DATA FOR ANALYSIS -
(** * Bot-Dash: the log viewer's classifier, scheduler and bot controls

    A shallow embedding of the [LogViewer] class.  The repository holds two
    near-identical variants of the class: the one that triggers the bot over
    HTTP and shows toasts (called the dashboard variant below) and
    [script.js], which simulates the bot locally.  The text functions
    ([getLogClass], [extractTimestamp], [formatLogContent]), [loadLogs] up to
    its status strings, [stopBot] and the whole schedule controller are the
    same text in both; [startBot] differs and is modelled once per variant.

    Modelling choices, all stated where they are made:
    - a JavaScript string is a list of code units below 256 (Latin-1);
    - numbers are exact integers ([Z]), [NaN] is [None];
    - the viewer object, the controls it reads and writes, the timers of the
      page and the network calls issued are one record that every method
      threads; a method either returns or throws, keeping the writes made
      before the throw;
    - an [async] method is cut at its [await]: the part that runs when the
      method is called, and the part that runs when the awaited call settles;
    - clock readings, scroll offsets and the removal of a faded toast are
      left out. *)

From Stdlib Require Import Ascii String DecimalString DecimalNat ZArith Bool Arith Lia List.
Import ListNotations.

Set Warnings "-register-all".

(** ** Strings *)

Definition jsstring := list ascii.

Definition str (s : string) : jsstring := list_ascii_of_string s.

Definition code (c : ascii) : nat := nat_of_ascii c.

Definition dquote : ascii := ascii_of_nat 34.
Definition newline : ascii := ascii_of_nat 10.

(** [String.prototype.toLowerCase] on code units below 256: the letters A-Z
    and the Latin-1 capitals (0xC0-0xDE without the multiplication sign 0xD7)
    move up by 32, every other unit stays. *)
Definition toLowerChar (c : ascii) : ascii :=
  let n := code c in
  if ((65 <=? n) && (n <=? 90)) || ((192 <=? n) && (n <=? 222) && negb (n =? 215))
  then ascii_of_nat (n + 32)
  else c.

Definition toLowerCase (s : jsstring) : jsstring := map toLowerChar s.

(** [s.startsWith(needle)]. *)
Fixpoint startsWith (needle s : jsstring) : bool :=
  match needle, s with
  | [], _ => true
  | _ :: _, [] => false
  | a :: needle', b :: s' => Ascii.eqb a b && startsWith needle' s'
  end.

(** [s.includes(needle)]. *)
Fixpoint includes (s needle : jsstring) : bool :=
  startsWith needle s ||
  match s with
  | [] => false
  | _ :: s' => includes s' needle
  end.

(** White space as [\s] and [trim] see it, below 256: tab, line feed,
    vertical tab, form feed, carriage return, space, no-break space. *)
Definition isSpace (c : ascii) : bool :=
  let n := code c in
  ((9 <=? n) && (n <=? 13)) || (n =? 32) || (n =? 160).

Definition isDigit (c : ascii) : bool :=
  let n := code c in (48 <=? n) && (n <=? 57).

Fixpoint trimStart (s : jsstring) : jsstring :=
  match s with
  | [] => []
  | c :: s' => if isSpace c then trimStart s' else s
  end.

Definition trimEnd (s : jsstring) : jsstring := rev (trimStart (rev s)).

Definition trim (s : jsstring) : jsstring := trimEnd (trimStart s).

(** [s.replace(needle, '')] with a string needle: the first occurrence of
    [needle] is removed, a string without it is returned as it is. *)
Fixpoint replaceFirst (s needle : jsstring) : jsstring :=
  if startsWith needle s then skipn (length needle) s
  else match s with
       | [] => []
       | c :: s' => c :: replaceFirst s' needle
       end.

(** ** getLogClass *)

Definition getLogClass (line : jsstring) : jsstring :=
  let lowerLine := toLowerCase line in
  if includes lowerLine (str "error") || includes lowerLine (str "exception")
     || includes lowerLine (str "failed")
  then str "error"
  else if includes lowerLine (str "warning") || includes lowerLine (str "warn")
  then str "warning"
  else if includes lowerLine (str "success") || includes lowerLine (str "completed")
          || includes lowerLine (str "ok")
  then str "success"
  else if includes lowerLine (str "info") || includes lowerLine (str "debug")
  then str "info"
  else [].

(** ** Regular expressions of extractTimestamp

    Each of the four patterns is a concatenation of one-character atoms
    ([\d], [\s] or a literal), [\d{n}] being [n] copies of [\d], wrapped in
    one capture group; so group 1 is the whole match and a match at a given
    position is decided without backtracking. *)

Inductive atom : Type :=
| Digit
| Space
| Lit (c : ascii).

Definition regex := list atom.

Definition accepts (a : atom) (c : ascii) : bool :=
  match a with
  | Digit => isDigit c
  | Space => isSpace c
  | Lit l => Ascii.eqb l c
  end.

Definition d (n : nat) : regex := repeat Digit n.
Definition lit (s : string) : regex := map Lit (str s).

(** Does the pattern match at the start of [s]? *)
Fixpoint matchHere (p : regex) (s : jsstring) : bool :=
  match p, s with
  | [], _ => true
  | _ :: _, [] => false
  | a :: p', c :: s' => accepts a c && matchHere p' s'
  end.

(** [s.match(p)] for a pattern without the [g] flag, reduced to what the
    caller reads: [match[1]] of the leftmost match, or [None] for [null]. *)
Fixpoint exec (p : regex) (s : jsstring) : option jsstring :=
  if matchHere p s then Some (firstn (length p) s)
  else match s with
       | [] => None
       | _ :: s' => exec p s'
       end.

(* /(\d{4}-\d{2}-\d{2}\s\d{2}:\d{2}:\d{2})/ *)
Definition isoPattern : regex :=
  d 4 ++ lit "-" ++ d 2 ++ lit "-" ++ d 2 ++ [Space] ++ d 2 ++ lit ":" ++ d 2 ++ lit ":" ++ d 2.

(* /(\d{2}\/\d{2}\/\d{4}\s\d{2}:\d{2}:\d{2})/ *)
Definition usPattern : regex :=
  d 2 ++ lit "/" ++ d 2 ++ lit "/" ++ d 4 ++ [Space] ++ d 2 ++ lit ":" ++ d 2 ++ lit ":" ++ d 2.

(* /(\d{2}:\d{2}:\d{2})/ *)
Definition timePattern : regex :=
  d 2 ++ lit ":" ++ d 2 ++ lit ":" ++ d 2.

(* /(\[\d{4}-\d{2}-\d{2}\s\d{2}:\d{2}:\d{2}\])/ *)
Definition bracketPattern : regex :=
  lit "[" ++ d 4 ++ lit "-" ++ d 2 ++ lit "-" ++ d 2 ++ [Space] ++ d 2 ++ lit ":" ++ d 2
          ++ lit ":" ++ d 2 ++ lit "]".

Definition patterns : list regex :=
  [isoPattern; usPattern; timePattern; bracketPattern].

(** The [for (const pattern of patterns)] loop. *)
Fixpoint firstMatch (ps : list regex) (line : jsstring) : option jsstring :=
  match ps with
  | [] => None
  | p :: ps' =>
      match exec p line with
      | Some m => Some m
      | None => firstMatch ps' line
      end
  end.
(** C8 (amended): an evaluation that finds the latency estimate non-zero
    replaces it by 0.9 of the old value plus 0.1 of the new measurement;
    one that finds it zero sets it to the measurement.  Within a pass the
    evaluation counter grows by one and the accumulated time by the
    measurement; starting from zero, both return to zero at the
    evaluation that completes [population_size] evaluations, and not
    before.
    The score an evaluation returns is the one the fitness source gives,
    whatever the bookkeeping holds, and a batch keeps its order. *)
Theorem progress_bookkeeping :
  forall (P : nat) (g : Q) (p : Progress),
    (Qeq_bool (sample_time p) 0 = false ->
     sample_time (tick P g p) = (sample_time p * (9 # 10) + g * (1 # 10))%Q)
    /\ (Qeq_bool (sample_time p) 0 = true -> sample_time (tick P g p) = g)
    /\ (generated p + 1 < P ->
        generated (tick P g p) = generated p + 1
        /\ current_time (tick P g p) = (current_time p + g)%Q
        /\ ((0 <= g)%Q -> (current_time p <= current_time (tick P g p))%Q))
    /\ (P <= generated p + 1 ->
        generated (tick P g p) = 0 /\ current_time (tick P g p) = 0%Q)
    /\ (forall gs, generated p = 0 -> current_time p = 0%Q ->
          (length gs < P ->
           generated (ticks P gs p) = length gs
           /\ (current_time (ticks P gs p) == current_time p + Qsum gs)%Q)
          /\ (length gs = P ->
              generated (ticks P gs p) = 0 /\ current_time (ticks P gs p) = 0%Q))
    /\ (forall W evo_config solution st st2,
          evaluated st = evaluated st2 ->
          returned (_evaluate W evo_config solution st)
          = returned (_evaluate W evo_config solution st2))
    /\ (forall W evo_config solution st s st',
          _evaluate W evo_config solution st = Ok (s, st') ->
          values s = values solution
          /\ exists f, fitness_of W (evaluated st) (values solution) = Ok f
                       /\ evals s = Some f)
    /\ (forall W evo_config batch st r st',
          evaluate W evo_config batch st = Ok (r, st') ->
          map values r = map values batch).
Proof.
  intros P g p.
  split; [|split; [|split; [|split; [|split; [|split; [|split]]]]]].
  - intros E. rewrite tick_sample_time, E. reflexivity.
  - intros E. rewrite tick_sample_time, E. reflexivity.
  - intros H. destruct (@tick_within P g p H) as (Hg & Hc & _).
    split; [exact Hg|]. split; [exact Hc|].
    intros H0. rewrite Hc. rewrite <- (Qplus_0_r (current_time p)) at 1.
    apply Qplus_le_r. exact H0.
  - intros H. destruct (@tick_reset P g p H) as (Hg & Hc & _). auto.
  - intros gs Hp Hc0. split.
    + intros Hlen. destruct (@ticks_within P gs p) as (Hg & Hc & _); [lia|].
      split; [lia|exact Hc].
    + intros Hlen. destruct (@ticks_full_pass P gs p Hp Hc0 Hlen) as (Hg & Hc & _).
      auto.
  - intros W evo_config solution st st2 E. unfold _evaluate. rewrite <- E.
    destruct (fitness_of W (evaluated st) (values solution)); try reflexivity.
    destruct (Nat.eqb (population_size (search evo_config)) 0); reflexivity.
  - intros W evo_config solution st s st'. unfold _evaluate.
    destruct (fitness_of W (evaluated st) (values solution)) as [f| |];
      try discriminate.
    destruct (Nat.eqb (population_size (search evo_config)) 0);
      [discriminate|].
    intros [= <- <-]. simpl. eauto.
  - intros W evo_config batch st r st' H.
    apply (evaluate_values _ _ _ _ H).
Qed.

TASK DETAILS - Give back exactly what runs from the first line of the listing above to the line that contains "near-identical variants of", keeping both end lines.

EXERCISE RESULT -
(** * Bot-Dash: the log viewer's classifier, scheduler and bot controls

    A shallow embedding of the [LogViewer] class.  The repository holds two
    near-identical variants of the class: the one that triggers the bot over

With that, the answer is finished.